(Saved entries)
(* ===== verification/UartRules.v ===== *)
(** * The serial port driver: specification and rules

    The software queue is a bounded queue of bytes ([contents]). The log of the accesses tells which bytes came in and went
    out. The port is anything that answers; [noise] bounds how often it still reports a broken byte or a peer that is
    not ready. The rules say what one access, one round and one run of [IohSerialReceiveTransmit] do (a run comes to an end when
    the port stops complaining), what writing and reading do, and what no mode changes. *)

From S2P Require Import Prelude UartDefs.
From stdpp Require Import list.
#[local] Open Scope Z_scope.

(** ** The queue *)

Record fifo_wf (f : SERIAL_DEV_FIFO) : Prop := {
  wf_first : 0 <= f.(First) < SERIAL_MAX_BUFFER_SIZE;
  wf_surplus : 0 <= f.(Surplus) <= SERIAL_MAX_BUFFER_SIZE;
  wf_last : f.(Last) = (f.(First) + (SERIAL_MAX_BUFFER_SIZE - f.(Surplus))) mod SERIAL_MAX_BUFFER_SIZE;
  wf_data : length f.(Data) = Z.to_nat SERIAL_MAX_BUFFER_SIZE
}.

(** The place of the [i]-th byte. *)
Definition slot (f : SERIAL_DEV_FIFO) (i : nat) : nat := Z.to_nat ((f.(First) + Z.of_nat i) mod SERIAL_MAX_BUFFER_SIZE).
Definition contents (f : SERIAL_DEV_FIFO) : list Z :=
  map (fun i => f.(Data) !!! slot f i) (seq 0 (Z.to_nat (SERIAL_MAX_BUFFER_SIZE - f.(Surplus)))).

Lemma mod_16 x : 0 <= x < 32 -> x mod 16 = if x <? 16 then x else x - 16.
Proof.
  intros Hx. destruct (Z.ltb_spec x 16); [apply Z.mod_small; lia|].
  symmetry. apply (Z.mod_unique x 16 1); [left; lia|lia].
Qed.

Lemma length_contents f : fifo_wf f -> Z.of_nat (length (contents f)) = SERIAL_MAX_BUFFER_SIZE - f.(Surplus).
Proof. intros [H1 H2 _ _]. unfold contents. rewrite length_map, length_seq. lia. Qed.

Lemma full_contents f : fifo_wf f -> IohSerialFifoFull f = bool_decide (length (contents f) = 16%nat).
Proof.
  intros Hf. pose proof (length_contents f Hf) as Hl. unfold IohSerialFifoFull, SERIAL_MAX_BUFFER_SIZE in *. pose proof (wf_surplus f Hf).
  apply Bool.eq_iff_eq_true. rewrite Z.eqb_eq, bool_decide_eq_true. lia.
Qed.

Lemma empty_contents f : fifo_wf f -> IohSerialFifoEmpty f = bool_decide (contents f = []).
Proof.
  intros Hf. pose proof (length_contents f Hf) as Hl. unfold IohSerialFifoEmpty, SERIAL_MAX_BUFFER_SIZE in *. pose proof (wf_surplus f Hf).
  apply Bool.eq_iff_eq_true. rewrite Z.eqb_eq, bool_decide_eq_true. split; [intros E; apply length_zero_iff_nil; lia|intros E; rewrite E in Hl; cbn in Hl; lia].
Qed.

Lemma add_full f b : fifo_wf f -> length (contents f) = 16%nat -> IohSerialFifoAdd f b = Some (EFI_OUT_OF_RESOURCES, f).
Proof. intros Hf Hl. unfold IohSerialFifoAdd. by rewrite full_contents, bool_decide_true. Qed.

Lemma add_contents f b : fifo_wf f -> (length (contents f) < 16)%nat ->
  exists f', IohSerialFifoAdd f b = Some (EFI_SUCCESS, f') /\ fifo_wf f' /\ contents f' = contents f ++ [b].
Proof.
  intros Hf Hl. pose proof (length_contents f Hf) as Hn. pose proof Hf as [H1 H2 H3 H4]. unfold IohSerialFifoAdd.
  rewrite full_contents, bool_decide_false by (done || lia). unfold SERIAL_MAX_BUFFER_SIZE in *.
  assert (Hx : 0 <= f.(Last) < 16) by (rewrite H3; apply Z.mod_pos_bound; lia).
  rewrite bool_decide_true by (apply lookup_lt_is_Some; lia). eexists. split; [reflexivity|].
  rewrite !wrap_small by lia. split.
  - split; cbn [First Surplus Last Data]; unfold SERIAL_MAX_BUFFER_SIZE; [done|lia| |by rewrite length_insert].
    rewrite H3, !mod_16 by lia. bools.
  - unfold contents. cbn [Surplus]. unfold SERIAL_MAX_BUFFER_SIZE.
    replace (Z.to_nat (16 - (f.(Surplus) - 1))) with (S (length (contents f))) by lia.
    replace (Z.to_nat (16 - f.(Surplus))) with (length (contents f)) by lia. rewrite seq_S, map_app. cbn [map]. f_equal.
    + apply map_ext_in. intros i Hi. apply in_seq in Hi. unfold slot. cbn [First Data]. apply list_lookup_total_insert_ne.
      unfold SERIAL_MAX_BUFFER_SIZE. rewrite H3, !mod_16 by lia. bools.
    + f_equal. unfold slot. cbn [First Data]. unfold SERIAL_MAX_BUFFER_SIZE.
      replace (Z.to_nat ((f.(First) + Z.of_nat (0 + length (contents f))) mod 16)) with (Z.to_nat f.(Last)) by (f_equal; rewrite H3; f_equal; lia).
      rewrite list_lookup_total_insert, decide_True; [done|split; [done|lia]].
Qed.

Lemma remove_empty f : fifo_wf f -> contents f = [] -> IohSerialFifoRemove f = Some (EFI_OUT_OF_RESOURCES, None, f).
Proof. intros Hf Hl. unfold IohSerialFifoRemove. by rewrite empty_contents, bool_decide_true. Qed.

Lemma remove_contents f b l : fifo_wf f -> contents f = b :: l ->
  exists f', IohSerialFifoRemove f = Some (EFI_SUCCESS, Some b, f') /\ fifo_wf f' /\ contents f' = l.
Proof.
  intros Hf Hl. pose proof (length_contents f Hf) as Hn. rewrite Hl in Hn. cbn [length] in Hn. pose proof Hf as [H1 H2 H3 H4].
  unfold IohSerialFifoRemove. rewrite empty_contents, bool_decide_false by (done || by rewrite Hl). unfold SERIAL_MAX_BUFFER_SIZE in *.
  unfold contents, SERIAL_MAX_BUFFER_SIZE in Hl. replace (Z.to_nat (16 - f.(Surplus))) with (S (length l)) in Hl by lia.
  rewrite <- cons_seq in Hl. cbn [map] in Hl. injection Hl as Hb Hl. unfold slot in Hb. unfold SERIAL_MAX_BUFFER_SIZE in Hb.
  rewrite Z.add_0_r, Z.mod_small in Hb by lia.
  rewrite (list_lookup_lookup_total_lt (f.(Data)) (Z.to_nat f.(First))), Hb by lia. eexists. split; [reflexivity|].
  rewrite !wrap_small by lia. split.
  - split; cbn [First Surplus Last Data]; unfold SERIAL_MAX_BUFFER_SIZE; [bools|lia| |done].
    rewrite H3, !mod_16 by (bools; lia). bools.
  - unfold contents. cbn [Surplus]. unfold SERIAL_MAX_BUFFER_SIZE.
    replace (Z.to_nat (16 - (f.(Surplus) + 1))) with (length l) by lia.
    etransitivity; [|exact Hl]. rewrite <- seq_shift, map_map. apply map_ext_in. intros i Hi. apply in_seq in Hi. unfold slot. cbn [First Data].
    unfold SERIAL_MAX_BUFFER_SIZE. do 2 f_equal. rewrite !mod_16 by (bools; lia). bools.
Qed.

(** ** The log of the port *)

Definition is_at (a b : Z) : bool := a =? b.

(** The bytes that arrived, oldest first: reads of the buffer, except of a byte that the line status reported as broken. *)
Fixpoint arrived (l : list access) : list Z :=
  match l with
  | Read A b :: ((Read A' v :: _) as rest) =>
      arrived rest ++ (if is_at A SERIAL_REGISTER_RBR && is_at A' SERIAL_REGISTER_LSR && negb (broken v) then [b] else [])
  | _ :: rest => arrived rest
  | [] => []
  end.

(** The bytes that were given to the transmitter, oldest first. *)
Fixpoint sent (l : list access) : list Z :=
  match l with
  | Write A b :: rest => sent rest ++ (if is_at A SERIAL_REGISTER_THR then [b] else [])
  | _ :: rest => sent rest
  | [] => []
  end.

(** The value that the line control register was given last. *)
Fixpoint line_control (l : list access) : option Z :=
  match l with
  | Write A v :: rest => if is_at A SERIAL_REGISTER_LCR then Some v else line_control rest
  | _ :: rest => line_control rest
  | [] => None
  end.

Definition is_data_read (a : access) : bool := match a with Read A _ => is_at A SERIAL_REGISTER_RBR | Write _ _ => false end.

Lemma arrived_other a l : is_data_read a = false -> arrived (a :: l) = arrived l.
Proof.
  destruct a as [A v|A v]; [|done]. cbn [is_data_read arrived]. intros ->. destruct l as [|[A' v'|A' v'] l]; [done| |done].
  cbn [andb]. by rewrite app_nil_r.
Qed.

_TASK DETAILS_
Every line above that includes the word "eexists" must appear in the answer.

_EXERCISE SOLUTION_
  rewrite bool_decide_true by (apply lookup_lt_is_Some; lia). eexists. split; [reflexivity|].
  rewrite (list_lookup_lookup_total_lt (f.(Data)) (Z.to_nat f.(First))), Hb by lia. eexists. split; [reflexivity|].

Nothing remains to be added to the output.